On the infertility chat sites, at the end of your entry, you have a sort of resume. A brief history of all you have been through. This might seem a bit brutal at first.... “Hi my name is Suzzy – here have a look at the myriad of things wrong with my private bits!”
It is, however, quite useful really as it gives people a quick look at all your experiences -
3 years trying to conceive
Many exploratory procedures
Diagnosed with unexplained infertility
2 years later, natural pregnancy, miscarried at 12 weeks
1 year later, natural pregnancy, gave birth to a little girl who passed away at 2 days old (trisomy 18)
IVF # 1 failed
IVF # 2 failed
Currently doing IVF # 3
The last seven years have been tough to say the least. They have been challenging.... but they have also taught me that I am stronger (and braver) than I thought. They have taught me that a sense of humour is an invaluable tool in life and I am blessed that my husband and I have managed to hang on to ours throughout (sometimes barely, by a tiny little thread). There have been many times where we were presented with only 2 options – laugh or cry....
For those of you embarking on this journey, there will be tears, lots of them, and tears have their place. BUT as long as there is lots of laughter too, you will be ok.
Before each procedure, each injection, each “investigation” I would search the net for any info I could find. I wished I could find someone who would be honest yet positive, funny yet sensitive, informative yet interesting. I just wanted to know – I wanted to be ready and prepared for what was coming.
To hear, “I need you to relax because I am about to inject your cervix (INJECT MY WHAT???) is bad enough. To hear it while half naked, nervous and stuck in a rather compromising position is just WRONG!
It wasn't that bad by the way and THAT my friends is what I wanted to know BEFOREHAND. The fear was worse than the procedure and I was tempted to stay there all day telling the poor unsuspecting women what was about to happen but more importantly that it wasn't that bad.
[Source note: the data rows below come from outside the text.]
(** * HSMA Career Center change detector: a shallow embedding of [app.py]

    The definitions come first: Python text, the pandas [Series] a table
    row is handed over as and [parse_row], the [CareerCenter] table with the
    three SQL statements the program executes, the text differ and
    [generate_pretty_diff], [generate_message], [check_for_change],
    [table_preprocessing] and the loop of [main].  The theorems follow. *)

From Stdlib Require Import Ascii String DecimalString.
From Stdlib Require Import List Sorted FinFun ZArith NArith Bool Lia.
Import ListNotations.

Local Open Scope Z_scope.

(** ** Python text *)

(** A Python [str] is a sequence of Unicode code points. *)
Definition str := list N.

(** The code points of an ASCII literal. *)
Definition py (s : string) : str := map N_of_ascii (list_ascii_of_string s).

Definition str_eq_dec : forall a b : str, {a = b} + {a <> b} := list_eq_dec N.eq_dec.

Definition str_eqb (a b : str) : bool := if str_eq_dec a b then true else false.

(** [prefix] is an initial segment of [s]. *)
Fixpoint startswith (prefix s : str) : bool :=
  match prefix, s with
  | [], _ => true
  | p :: ps, c :: cs => N.eqb p c && startswith ps cs
  | _ :: _, [] => false
  end.

(** Python's [needle in hay] on text. *)
Fixpoint contains (needle hay : str) : bool :=
  startswith needle hay ||
  match hay with
  | [] => false
  | _ :: rest => contains needle rest
  end.

(** [c.isspace()]: the code points [str.strip()] removes. *)
Definition isspace (c : N) : bool :=
  (((9 <=? c) && (c <=? 13)) || ((28 <=? c) && (c <=? 32)) || (c =? 133) || (c =? 160)
   || (c =? 5760) || ((8192 <=? c) && (c <=? 8202)) || (c =? 8232) || (c =? 8233)
   || (c =? 8239) || (c =? 8287) || (c =? 12288))%N.

Fixpoint lstrip (s : str) : str :=
  match s with
  | [] => []
  | c :: rest => if isspace c then lstrip rest else s
  end.

Definition rstrip (s : str) : str := rev (lstrip (rev s)).

(** [s.strip()] *)
Definition strip (s : str) : str := rstrip (lstrip s).

(** [sep.join(parts)] *)
Fixpoint join (sep : str) (parts : list str) : str :=
  match parts with
  | [] => []
  | [p] => p
  | p :: rest => p ++ sep ++ join sep rest
  end.

(** [str(n)] for an integer: its decimal numeral. *)
Definition str_of_int (n : Z) : str := py (NilZero.string_of_int (Z.to_int n)).

(** ** Cells and rows *)

(** The value of a cell: missing (NaN), text, or an integer (the [table_num]
    column that [table_preprocessing] adds). *)
Inductive value :=
| VNull
| VStr (s : str)
| VInt (n : Z).

(** [str(v)] as [check_for_change] applies it before diffing. *)
Definition py_str (v : value) : str :=
  match v with
  | VNull => py "nan"
  | VStr s => s
  | VInt n => str_of_int n
  end.

Definition isnull (v : value) : bool :=
  match v with
  | VNull => true
  | _ => false
  end.

(** A pandas [Series] holding one table row: the column labels with their
    cells, in column order. *)
Definition Series := list (str * value).

(** [row.filter(like=token)]: the entries whose label contains [token]. *)
Definition filter_like (token : str) (row : Series) : Series :=
  filter (fun entry => contains token (fst entry)) row.

(** [series.get(0, default)] on a series with text labels: the first cell,
    or [default] when the series is empty. *)
Definition get0 (series : Series) (default : value) : value :=
  match series with
  | [] => default
  | (_, v) :: _ => v
  end.

(** The 8-tuple [parse_row] returns, under the names of its local variables. *)
Record Parsed := mkParsed {
  thema : value;
  ue : value;
  bv : value;
  termine : value;
  uhrzeit : value;
  raum : value;
  anmeldung : value;
  table_num : value
}.

(** The tuple as a sequence, for [zip] and indexing. *)
Definition items (p : Parsed) : list value :=
  [thema p; ue p; bv p; termine p; uhrzeit p; raum p; anmeldung p; table_num p].

Definition parse_row (row : Series) : Parsed :=
  {| thema := get0 (filter_like (py "Thema") row) (VStr []);
     ue := get0 (filter_like (py "(UE)") row) (VStr []);
     bv := get0 (filter_like (py "Anerkennung") row) (VStr []);
     termine := get0 (filter_like (py "Termin") row) (VStr []);
     uhrzeit := get0 (filter_like (py "Uhrzeit") row) (VStr []);
     raum := get0 (filter_like (py "Raum") row) (VStr []);
     anmeldung := get0 (filter_like (py "Anmeldung") row) (VStr []);
     table_num := get0 (filter_like (py "table_num") row) (VStr []) |}.

(** ** The [CareerCenter] table *)

Module Sqlite.

(** A row of the table [setup_sqlite] creates: seven TEXT columns and the
    INTEGER column [table_num]; the primary key is [(Thema, table_num)]. *)
Record CareerCenter := mkRow {
  Thema : str;
  Zeitlicher_Umfang : str;
  Anerkennung : str;
  Termin : str;
  Uhrzeit : str;
  Raum : str;
  Anmeldung : str;
  table_num : Z
}.

Definition Table := list CareerCenter.

(** [WHERE Thema = ? AND table_num = ?] *)
Definition where_key (topic : str) (n : Z) (r : CareerCenter) : bool :=
  str_eqb (Thema r) topic && (table_num r =? n).

(** [SELECT * FROM CareerCenter WHERE Thema=? AND table_num=?] *)
Definition select (tbl : Table) (topic : str) (n : Z) : list CareerCenter :=
  filter (where_key topic n) tbl.

(** [cursor.fetchone()]: the first row of the result set, if any. *)
Definition fetchone (result_set : list CareerCenter) : option CareerCenter :=
  match result_set with
  | [] => None
  | r :: _ => Some r
  end.

(** What executing a statement that writes gives: the table afterwards, or
    the one error the schema can raise (a violated primary key). *)
Inductive result :=
| Done (tbl : Table)
| IntegrityError.

(** [INSERT INTO CareerCenter VALUES (?,?,?,?,?,?,?,?)] *)
Definition insert (tbl : Table) (r : CareerCenter) : result :=
  if existsb (where_key (Thema r) (table_num r)) tbl then IntegrityError
  else Done (tbl ++ [r]).

(** [UPDATE CareerCenter SET Zeitlicher_Umfang=?, Anerkennung=?, Termin=?,
    Uhrzeit=?, Raum=?, Anmeldung=? WHERE Thema = ? AND table_num = ?] *)
Definition update (tbl : Table) (ue bv termine uhrzeit raum anmeldung topic : str)
    (n : Z) : result :=
  Done (map (fun r =>
               if where_key topic n r
               then {| Thema := Thema r;
                       Zeitlicher_Umfang := ue;
                       Anerkennung := bv;
                       Termin := termine;
                       Uhrzeit := uhrzeit;
                       Raum := raum;
                       Anmeldung := anmeldung;
                       table_num := table_num r |}
               else r) tbl).

(** A connection: what is committed, and what the open transaction sees. *)
Record Connection := mkConn {
  committed : Table;
  current : Table
}.

(** [conn.commit()] *)
Definition commit (conn : Connection) : Connection :=
  {| committed := current conn; current := current conn |}.

(** A fetched row as the tuple Python receives. *)
Definition as_tuple (r : CareerCenter) : list value :=
  [VStr (Thema r); VStr (Zeitlicher_Umfang r); VStr (Anerkennung r); VStr (Termin r);
   VStr (Uhrzeit r); VStr (Raum r); VStr (Anmeldung r); VInt (table_num r)].

End Sqlite.

(** ** The text differ *)

(** A diff as [diff_match_patch] represents it: pairs of an operation
    ([-1] delete, [0] equal, [1] insert) and a piece of text. *)
Definition Diff := list (Z * str).

(** The two methods of the [diff_match_patch] library that [calc_str_diff]
    calls.  The library is imported, not part of the program's sources: its
    methods are parameters of everything that uses them.  ([diff_cleanupSemantic]
    rewrites the list it is given; here it returns the rewritten list.) *)
Class diff_match_patch := {
  diff_main : str -> str -> Diff;
  diff_cleanupSemantic : Diff -> Diff
}.

(** The source text of a diff: all of its pieces but the insertions. *)
Definition diff_text1 (diffs : Diff) : str :=
  concat (map snd (filter (fun elem => negb (fst elem =? 1)) diffs)).

(** The destination text of a diff: all of its pieces but the deletions. *)
Definition diff_text2 (diffs : Diff) : str :=
  concat (map snd (filter (fun elem => negb (fst elem =? -1)) diffs)).

(** Every operation of a diff is one of [-1], [0], [1]. *)
Definition well_tagged (diffs : Diff) : Prop :=
  Forall (fun elem => fst elem = -1 \/ fst elem = 0 \/ fst elem = 1) diffs.

(** Modelled from the spec: the code of [diff_main] and
    [diff_cleanupSemantic] ([diff_match_patch], imported by [app.py]) is
    missing from the sources.  The spec's data model makes a diff a sequence
    of spans tagged equal, deleted or inserted "whose concatenation
    reconstructs both the original and new strings independently"; its Text
    Differ makes the deleted and inserted spans "the minimal edit needed to
    transform old into new", none when the texts are the same, and the
    cleanup pass one that "merges" spans: it regroups a diff, keeping the
    two texts it stands for and adding no edit to a diff that has none. *)
Class diff_match_patch_spec (dmp : diff_match_patch) := {
  diff_main_tags : forall text1 text2, well_tagged (diff_main text1 text2);
  diff_main_text1 : forall text1 text2, diff_text1 (diff_main text1 text2) = text1;
  diff_main_text2 : forall text1 text2, diff_text2 (diff_main text1 text2) = text2;
  diff_main_same : forall text,
      Forall (fun elem => fst elem = 0) (diff_main text text);
  diff_cleanupSemantic_tags : forall diffs,
      well_tagged diffs -> well_tagged (diff_cleanupSemantic diffs);
  diff_cleanupSemantic_text1 : forall diffs,
      well_tagged diffs -> diff_text1 (diff_cleanupSemantic diffs) = diff_text1 diffs;
  diff_cleanupSemantic_text2 : forall diffs,
      well_tagged diffs -> diff_text2 (diff_cleanupSemantic diffs) = diff_text2 diffs;
  diff_cleanupSemantic_equalities : forall diffs,
      Forall (fun elem => fst elem = 0) diffs ->
      Forall (fun elem => fst elem = 0) (diff_cleanupSemantic diffs)
}.
Lemma buy_to_zero_position_fails_witness :
  (of_int 100 * of_int 0 <= available_capital (init (of_int 10000)))%Qc /\
  position (init (of_int 10000)) + 0 = 0 /\
  raised_exn zero_quantity_buy = Some InvalidOperation /\
  last_price (object zero_quantity_buy) = of_int 100 /\
  trade_logs (object zero_quantity_buy) = [].
Proof.
  assert (Hcost :
            (of_int 100 * of_int 0 <=
             available_capital (init (of_int 10000)))%Qc)
    by (vm_compute; discriminate).
  assert (Hz : position (init (of_int 10000)) + 0 = 0) by reflexivity.
  split; [exact Hcost|]. split; [exact Hz|].
  destruct (buy_to_zero_position_fails 1 (of_int 100) 0 ""
              (init (of_int 10000)) Hcost Hz)
    as (Hexn & _ & _ & Hprice & _ & _ & _ & _ & Hlogs).
  split; [exact Hexn|]. split; [exact Hprice | exact Hlogs].
Defined.
(** * AppImage packaging pipeline: [cmake/AppImage.cmake] and
    [cmake/LinuxDeployAppImage.cmake]

    The two CMake files are embedded as Rocq functions.  CMake values are
    strings; a list is a string whose elements are separated by [;].  The
    built-in commands the scripts call ([string(REPLACE)], list expansion,
    [list(APPEND)], [cmake_parse_arguments], [if()] truth values) are
    modelled in module [CMake] after the CMake documentation; the scripts
    themselves are translated statement by statement. *)

From Stdlib Require Import String Ascii List ZArith Bool Lia Arith.
Import ListNotations.

Open Scope list_scope.
Open Scope string_scope.

(** ** The CMake language primitives used by the two files *)
Module CMake.

(** [string(REPLACE <match> <replace> <out> <input>)]: every occurrence of
    [match] in [input], found scanning from the left and never overlapping
    an earlier occurrence, is replaced by [replace].  [skip] counts the
    characters of an occurrence that are still to be consumed. *)
Fixpoint replace_from (m r : string) (skip : nat) (s : string) : string :=
  match s with
  | EmptyString => EmptyString
  | String c s' =>
      match skip with
      | S k => replace_from m r k s'
      | O =>
          if prefix m s
          then r ++ replace_from m r (String.length m - 1) s'
          else String c (replace_from m r 0 s')
      end
  end.

(** An empty match string leaves the input unchanged. *)
Definition string_REPLACE (m r s : string) : string :=
  match m with
  | EmptyString => s
  | _ => replace_from m r 0 s
  end.

(** Does [m] occur somewhere in [s]? *)
Fixpoint occurs (m s : string) : bool :=
  match s with
  | EmptyString => match m with EmptyString => true | _ => false end
  | String _ s' => prefix m s || occurs m s'
  end.

(** *** Lists

    "A string is divided into list elements by splitting on [;] characters
    not following an unequal number of [[] and []] characters and not
    immediately preceded by a [\].  The sequence [\;] does not divide a
    value but is replaced by [;] in the resulting element."

    [split_list nest s] returns the element in progress and the elements
    that follow it; [nest] is the number of [[] minus the number of []]
    seen so far. *)
Definition push (c : ascii) (p : string * list string) : string * list string :=
  (String c (fst p), snd p).

Definition next_element (p : string * list string) : string * list string :=
  (EmptyString, fst p :: snd p).

Fixpoint split_list (nest : Z) (s : string) : string * list string :=
  match s with
  | EmptyString => (EmptyString, [])
  | String c s' =>
      if (c =? "\")%char then
        match s' with
        | String c' s'' =>
            if (c' =? ";")%char
            then push ";" (split_list nest s'')
            else push c (split_list nest s')
        | EmptyString => push c (split_list nest s')
        end
      else if (c =? "[")%char then push c (split_list (nest + 1) s')
      else if (c =? "]")%char then push c (split_list (nest - 1) s')
      else if (c =? ";")%char then
        if (nest =? 0)%Z
        then next_element (split_list nest s')
        else push c (split_list nest s')
      else push c (split_list nest s')
  end.

Definition nonempty (s : string) : bool :=
  match s with EmptyString => false | _ => true end.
This is a good example of why I am writing this blog. To anyone either starting or already on this journey I hope that I will be able to provide answers for some of the questions I had or merely share my experiences. Some of my entries will relate to my current situation but many will cover my past experiences in no particular order. I will warn you when the content may be sensitive to regular folk (you have a whole different outlook on modesty when undergoing infertility treatment.) I will warn you when I am having a bad day and am particularly grumpy (one of the few perks, you can always blame it on the hormones). But hopefully, above all, I will inform you and if nothing else – entertain you.